Diabetes management involves controlling glycemia and cardiometabolic risk factors. In the DURATION trials, the efficacy and safety of exenatide (EX) once weekly (q.w.), a new long-acting glucagon-like-peptide-1 receptor agonist, was studied as monotherapy or as add-on to metformin with or without sulfonylurea, and compared with oral (metformin, pioglitazone or sitagliptin) and injectable antidiabetic drugs (EX twice daily [EX b.i.d.], liraglutide and insulin glargine). EX q.w. reduced HbA by 1.3-1.9% and showed better overall glycemic control compared with EX b.i.d., sitagliptin, pioglitazone and insulin glargine, but not liraglutide.

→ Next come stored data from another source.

(** The smallest of a list if the task moves to a smaller CPU, else the largest. *)
Definition best_of (s : lb_sys) (l : list Z) (p : Z) : Prop :=
  p ∈ l /\ forall q, q ∈ l -> if lo then util_of s p <= util_of s q else util_of s q <= util_of s p.

Lemma fold_better_best s l : forall q, exists p, fold_left (better s) l (Some q) = Some p /\ best_of s (q :: l) p.
Proof.
  induction l as [|p l IH]; intros q; cbn [fold_left].
  { exists q. split; [done|]. split; [left|]. intros x [->|H]%elem_of_cons; [destruct lo; lia|by apply not_elem_of_nil in H]. }
  unfold better at 2. set (r := if lo then _ else _). destruct (IH r) as (x & E & Hx & Hb). exists x. split; [exact E|].
  assert (r = p \/ r = q) as Hr by (unfold r; repeat case_match; tauto).
  assert (if lo then util_of s r <= util_of s p /\ util_of s r <= util_of s q
          else util_of s p <= util_of s r /\ util_of s q <= util_of s r) as Hm.
  { unfold r. destruct lo; [destruct (util_of s p <? util_of s q) eqn:E0|destruct (util_of s q <? util_of s p) eqn:E0]; lia. }
  split.
  - apply elem_of_cons in Hx as [->|Hx]; [destruct Hr as [->| ->]; set_solver|set_solver].
  - pose proof (Hb r (list_elem_of_here _ _)). intros y [->|[->|Hy]%elem_of_cons]%elem_of_cons; [destruct lo; lia|destruct lo; lia|].
    apply Hb. by right.
Qed.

Fasting plasma glucose was reduced more by EX q.w. than by EX b.i.d. or sitagliptin, whereas postprandial glycemia was better controlled by EX b.i.d. Weight loss was achieved by EX q.w. and EX b.i.d., in contrast to pioglitazone and insulin glargine. EX q.w. improved systolic blood pressure, lipids and cardiovascular risk markers. EX q.w. was well tolerated without safety issues. The most common adverse events were nausea, vomiting and constipation. Injection-site reactions were present in 5-13%. The risk of hypoglycemia of EX q.w. was similar to EX b.i.d., sitagliptin and pioglitazone. Hypoglycemia risk was not increased when EX q.w. was not combined with sulfonylurea.